Required work:
The reply must reproduce each line below exactly.

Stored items
═══

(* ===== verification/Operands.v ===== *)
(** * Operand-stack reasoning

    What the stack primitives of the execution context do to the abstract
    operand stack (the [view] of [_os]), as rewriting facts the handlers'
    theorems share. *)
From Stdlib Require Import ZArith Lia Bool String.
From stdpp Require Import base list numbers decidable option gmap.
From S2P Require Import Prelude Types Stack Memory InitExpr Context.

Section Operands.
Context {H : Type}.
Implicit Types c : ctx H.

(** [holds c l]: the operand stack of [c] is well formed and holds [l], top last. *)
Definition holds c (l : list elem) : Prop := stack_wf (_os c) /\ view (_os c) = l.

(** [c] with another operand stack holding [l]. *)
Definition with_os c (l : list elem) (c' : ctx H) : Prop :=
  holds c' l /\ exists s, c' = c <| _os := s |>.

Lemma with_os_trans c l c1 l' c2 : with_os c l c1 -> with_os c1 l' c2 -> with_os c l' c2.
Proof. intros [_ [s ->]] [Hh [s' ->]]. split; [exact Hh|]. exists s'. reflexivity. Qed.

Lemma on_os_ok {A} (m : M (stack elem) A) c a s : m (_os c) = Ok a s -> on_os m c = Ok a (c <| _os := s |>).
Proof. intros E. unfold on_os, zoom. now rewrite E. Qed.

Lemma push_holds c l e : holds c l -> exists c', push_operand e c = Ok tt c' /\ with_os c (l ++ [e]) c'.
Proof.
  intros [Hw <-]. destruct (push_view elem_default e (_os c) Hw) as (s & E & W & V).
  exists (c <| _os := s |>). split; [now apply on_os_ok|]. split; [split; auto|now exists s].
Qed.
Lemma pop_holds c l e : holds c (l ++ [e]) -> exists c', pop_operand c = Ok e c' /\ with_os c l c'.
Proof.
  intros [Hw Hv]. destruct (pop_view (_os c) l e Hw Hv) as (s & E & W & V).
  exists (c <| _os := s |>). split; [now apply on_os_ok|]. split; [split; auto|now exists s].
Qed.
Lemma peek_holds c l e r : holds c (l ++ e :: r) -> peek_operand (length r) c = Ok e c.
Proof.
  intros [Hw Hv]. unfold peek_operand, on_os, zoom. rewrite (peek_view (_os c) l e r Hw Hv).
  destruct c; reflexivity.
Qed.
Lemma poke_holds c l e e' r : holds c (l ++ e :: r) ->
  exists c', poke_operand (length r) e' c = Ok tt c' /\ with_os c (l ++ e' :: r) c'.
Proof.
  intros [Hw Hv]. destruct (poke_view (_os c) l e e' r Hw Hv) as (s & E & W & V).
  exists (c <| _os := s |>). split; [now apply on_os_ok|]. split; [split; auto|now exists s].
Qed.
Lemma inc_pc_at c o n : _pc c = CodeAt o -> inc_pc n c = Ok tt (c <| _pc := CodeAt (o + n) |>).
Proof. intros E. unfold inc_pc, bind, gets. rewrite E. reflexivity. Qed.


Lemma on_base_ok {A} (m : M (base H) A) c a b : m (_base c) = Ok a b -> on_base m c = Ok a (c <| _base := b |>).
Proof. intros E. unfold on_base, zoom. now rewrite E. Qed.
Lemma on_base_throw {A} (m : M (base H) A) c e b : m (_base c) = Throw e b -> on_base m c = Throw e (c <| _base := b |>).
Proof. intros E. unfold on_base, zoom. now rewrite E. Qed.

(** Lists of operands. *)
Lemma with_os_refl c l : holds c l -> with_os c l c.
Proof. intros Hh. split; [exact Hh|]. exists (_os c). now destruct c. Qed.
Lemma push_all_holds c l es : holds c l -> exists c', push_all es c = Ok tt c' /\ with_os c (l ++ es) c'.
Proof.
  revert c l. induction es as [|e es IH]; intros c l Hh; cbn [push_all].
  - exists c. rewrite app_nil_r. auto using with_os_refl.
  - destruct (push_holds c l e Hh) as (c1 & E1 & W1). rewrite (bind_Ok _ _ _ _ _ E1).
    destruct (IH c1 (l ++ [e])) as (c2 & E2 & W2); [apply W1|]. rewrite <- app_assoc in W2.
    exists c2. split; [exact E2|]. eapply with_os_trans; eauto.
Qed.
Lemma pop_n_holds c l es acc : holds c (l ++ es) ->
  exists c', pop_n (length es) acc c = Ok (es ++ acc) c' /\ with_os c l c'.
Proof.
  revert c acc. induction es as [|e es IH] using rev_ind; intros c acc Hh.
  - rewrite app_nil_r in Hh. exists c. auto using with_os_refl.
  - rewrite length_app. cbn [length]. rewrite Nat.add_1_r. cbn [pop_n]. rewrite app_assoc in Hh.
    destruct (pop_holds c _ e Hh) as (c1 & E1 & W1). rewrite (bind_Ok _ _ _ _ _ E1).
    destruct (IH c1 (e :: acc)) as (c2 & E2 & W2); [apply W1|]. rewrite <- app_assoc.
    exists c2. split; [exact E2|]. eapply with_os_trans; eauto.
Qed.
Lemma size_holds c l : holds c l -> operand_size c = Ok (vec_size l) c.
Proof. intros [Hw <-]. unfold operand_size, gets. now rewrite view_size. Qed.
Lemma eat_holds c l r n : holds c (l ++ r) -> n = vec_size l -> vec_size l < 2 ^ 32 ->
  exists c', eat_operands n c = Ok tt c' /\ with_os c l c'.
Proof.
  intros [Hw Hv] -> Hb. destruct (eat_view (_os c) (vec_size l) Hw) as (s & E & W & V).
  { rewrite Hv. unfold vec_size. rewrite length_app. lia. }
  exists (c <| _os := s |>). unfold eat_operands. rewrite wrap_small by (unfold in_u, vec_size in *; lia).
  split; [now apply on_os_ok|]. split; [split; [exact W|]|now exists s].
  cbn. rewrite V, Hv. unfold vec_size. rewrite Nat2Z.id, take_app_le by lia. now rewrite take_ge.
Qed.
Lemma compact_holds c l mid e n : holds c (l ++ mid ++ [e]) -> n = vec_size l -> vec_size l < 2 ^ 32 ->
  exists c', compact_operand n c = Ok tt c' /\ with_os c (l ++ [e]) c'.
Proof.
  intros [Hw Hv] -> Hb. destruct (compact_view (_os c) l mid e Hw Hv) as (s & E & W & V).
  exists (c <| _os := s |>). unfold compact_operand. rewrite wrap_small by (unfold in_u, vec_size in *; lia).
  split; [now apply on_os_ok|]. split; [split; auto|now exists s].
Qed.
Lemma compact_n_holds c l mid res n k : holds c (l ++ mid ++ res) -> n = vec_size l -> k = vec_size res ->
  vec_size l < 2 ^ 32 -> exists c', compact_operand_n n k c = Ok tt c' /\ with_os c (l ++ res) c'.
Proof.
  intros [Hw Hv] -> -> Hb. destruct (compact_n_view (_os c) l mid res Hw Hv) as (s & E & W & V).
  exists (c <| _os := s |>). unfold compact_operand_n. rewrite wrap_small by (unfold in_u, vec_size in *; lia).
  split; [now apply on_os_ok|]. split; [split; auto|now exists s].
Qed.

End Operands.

═══

Response for this exercise:
(* ===== verification/Operands.v ===== *)
(** * Operand-stack reasoning

    What the stack primitives of the execution context do to the abstract
    operand stack (the [view] of [_os]), as rewriting facts the handlers'
    theorems share. *)
From Stdlib Require Import ZArith Lia Bool String.
From stdpp Require Import base list numbers decidable option gmap.
From S2P Require Import Prelude Types Stack Memory InitExpr Context.

Section Operands.
Context {H : Type}.
Implicit Types c : ctx H.

(** [holds c l]: the operand stack of [c] is well formed and holds [l], top last. *)
Definition holds c (l : list elem) : Prop := stack_wf (_os c) /\ view (_os c) = l.

(** [c] with another operand stack holding [l]. *)
Definition with_os c (l : list elem) (c' : ctx H) : Prop :=
  holds c' l /\ exists s, c' = c <| _os := s |>.

Lemma with_os_trans c l c1 l' c2 : with_os c l c1 -> with_os c1 l' c2 -> with_os c l' c2.
Proof. intros [_ [s ->]] [Hh [s' ->]]. split; [exact Hh|]. exists s'. reflexivity. Qed.

Lemma on_os_ok {A} (m : M (stack elem) A) c a s : m (_os c) = Ok a s -> on_os m c = Ok a (c <| _os := s |>).
Proof. intros E. unfold on_os, zoom. now rewrite E. Qed.

Lemma push_holds c l e : holds c l -> exists c', push_operand e c = Ok tt c' /\ with_os c (l ++ [e]) c'.
Proof.
  intros [Hw <-]. destruct (push_view elem_default e (_os c) Hw) as (s & E & W & V).
  exists (c <| _os := s |>). split; [now apply on_os_ok|]. split; [split; auto|now exists s].
Qed.
Lemma pop_holds c l e : holds c (l ++ [e]) -> exists c', pop_operand c = Ok e c' /\ with_os c l c'.
Proof.
  intros [Hw Hv]. destruct (pop_view (_os c) l e Hw Hv) as (s & E & W & V).
  exists (c <| _os := s |>). split; [now apply on_os_ok|]. split; [split; auto|now exists s].
Qed.
Lemma peek_holds c l e r : holds c (l ++ e :: r) -> peek_operand (length r) c = Ok e c.
Proof.
  intros [Hw Hv]. unfold peek_operand, on_os, zoom. rewrite (peek_view (_os c) l e r Hw Hv).
  destruct c; reflexivity.
Qed.
Lemma poke_holds c l e e' r : holds c (l ++ e :: r) ->
  exists c', poke_operand (length r) e' c = Ok tt c' /\ with_os c (l ++ e' :: r) c'.
Proof.
  intros [Hw Hv]. destruct (poke_view (_os c) l e e' r Hw Hv) as (s & E & W & V).
  exists (c <| _os := s |>). split; [now apply on_os_ok|]. split; [split; auto|now exists s].
Qed.
Lemma inc_pc_at c o n : _pc c = CodeAt o -> inc_pc n c = Ok tt (c <| _pc := CodeAt (o + n) |>).
Proof. intros E. unfold inc_pc, bind, gets. rewrite E. reflexivity. Qed.


Lemma on_base_ok {A} (m : M (base H) A) c a b : m (_base c) = Ok a b -> on_base m c = Ok a (c <| _base := b |>).
Proof. intros E. unfold on_base, zoom. now rewrite E. Qed.
Lemma on_base_throw {A} (m : M (base H) A) c e b : m (_base c) = Throw e b -> on_base m c = Throw e (c <| _base := b |>).
Proof. intros E. unfold on_base, zoom. now rewrite E. Qed.

(** Lists of operands. *)
Lemma with_os_refl c l : holds c l -> with_os c l c.
Proof. intros Hh. split; [exact Hh|]. exists (_os c). now destruct c. Qed.
Lemma push_all_holds c l es : holds c l -> exists c', push_all es c = Ok tt c' /\ with_os c (l ++ es) c'.
Proof.
  revert c l. induction es as [|e es IH]; intros c l Hh; cbn [push_all].
  - exists c. rewrite app_nil_r. auto using with_os_refl.
  - destruct (push_holds c l e Hh) as (c1 & E1 & W1). rewrite (bind_Ok _ _ _ _ _ E1).
    destruct (IH c1 (l ++ [e])) as (c2 & E2 & W2); [apply W1|]. rewrite <- app_assoc in W2.
    exists c2. split; [exact E2|]. eapply with_os_trans; eauto.
Qed.
Lemma pop_n_holds c l es acc : holds c (l ++ es) ->
  exists c', pop_n (length es) acc c = Ok (es ++ acc) c' /\ with_os c l c'.
Proof.
  revert c acc. induction es as [|e es IH] using rev_ind; intros c acc Hh.
  - rewrite app_nil_r in Hh. exists c. auto using with_os_refl.
  - rewrite length_app. cbn [length]. rewrite Nat.add_1_r. cbn [pop_n]. rewrite app_assoc in Hh.
    destruct (pop_holds c _ e Hh) as (c1 & E1 & W1). rewrite (bind_Ok _ _ _ _ _ E1).
    destruct (IH c1 (e :: acc)) as (c2 & E2 & W2); [apply W1|]. rewrite <- app_assoc.
    exists c2. split; [exact E2|]. eapply with_os_trans; eauto.
Qed.
Lemma size_holds c l : holds c l -> operand_size c = Ok (vec_size l) c.
Proof. intros [Hw <-]. unfold operand_size, gets. now rewrite view_size. Qed.
Lemma eat_holds c l r n : holds c (l ++ r) -> n = vec_size l -> vec_size l < 2 ^ 32 ->
  exists c', eat_operands n c = Ok tt c' /\ with_os c l c'.
Proof.
  intros [Hw Hv] -> Hb. destruct (eat_view (_os c) (vec_size l) Hw) as (s & E & W & V).
  { rewrite Hv. unfold vec_size. rewrite length_app. lia. }
  exists (c <| _os := s |>). unfold eat_operands. rewrite wrap_small by (unfold in_u, vec_size in *; lia).
  split; [now apply on_os_ok|]. split; [split; [exact W|]|now exists s].
  cbn. rewrite V, Hv. unfold vec_size. rewrite Nat2Z.id, take_app_le by lia. now rewrite take_ge.
Qed.
Lemma compact_holds c l mid e n : holds c (l ++ mid ++ [e]) -> n = vec_size l -> vec_size l < 2 ^ 32 ->
  exists c', compact_operand n c = Ok tt c' /\ with_os c (l ++ [e]) c'.
Proof.
  intros [Hw Hv] -> Hb. destruct (compact_view (_os c) l mid e Hw Hv) as (s & E & W & V).
  exists (c <| _os := s |>). unfold compact_operand. rewrite wrap_small by (unfold in_u, vec_size in *; lia).
  split; [now apply on_os_ok|]. split; [split; auto|now exists s].
Qed.
Lemma compact_n_holds c l mid res n k : holds c (l ++ mid ++ res) -> n = vec_size l -> k = vec_size res ->
  vec_size l < 2 ^ 32 -> exists c', compact_operand_n n k c = Ok tt c' /\ with_os c (l ++ res) c'.
Proof.
  intros [Hw Hv] -> -> Hb. destruct (compact_n_view (_os c) l mid res Hw Hv) as (s & E & W & V).
  exists (c <| _os := s |>). unfold compact_operand_n. rewrite wrap_small by (unfold in_u, vec_size in *; lia).
  split; [now apply on_os_ok|]. split; [split; auto|now exists s].
Qed.

End Operands.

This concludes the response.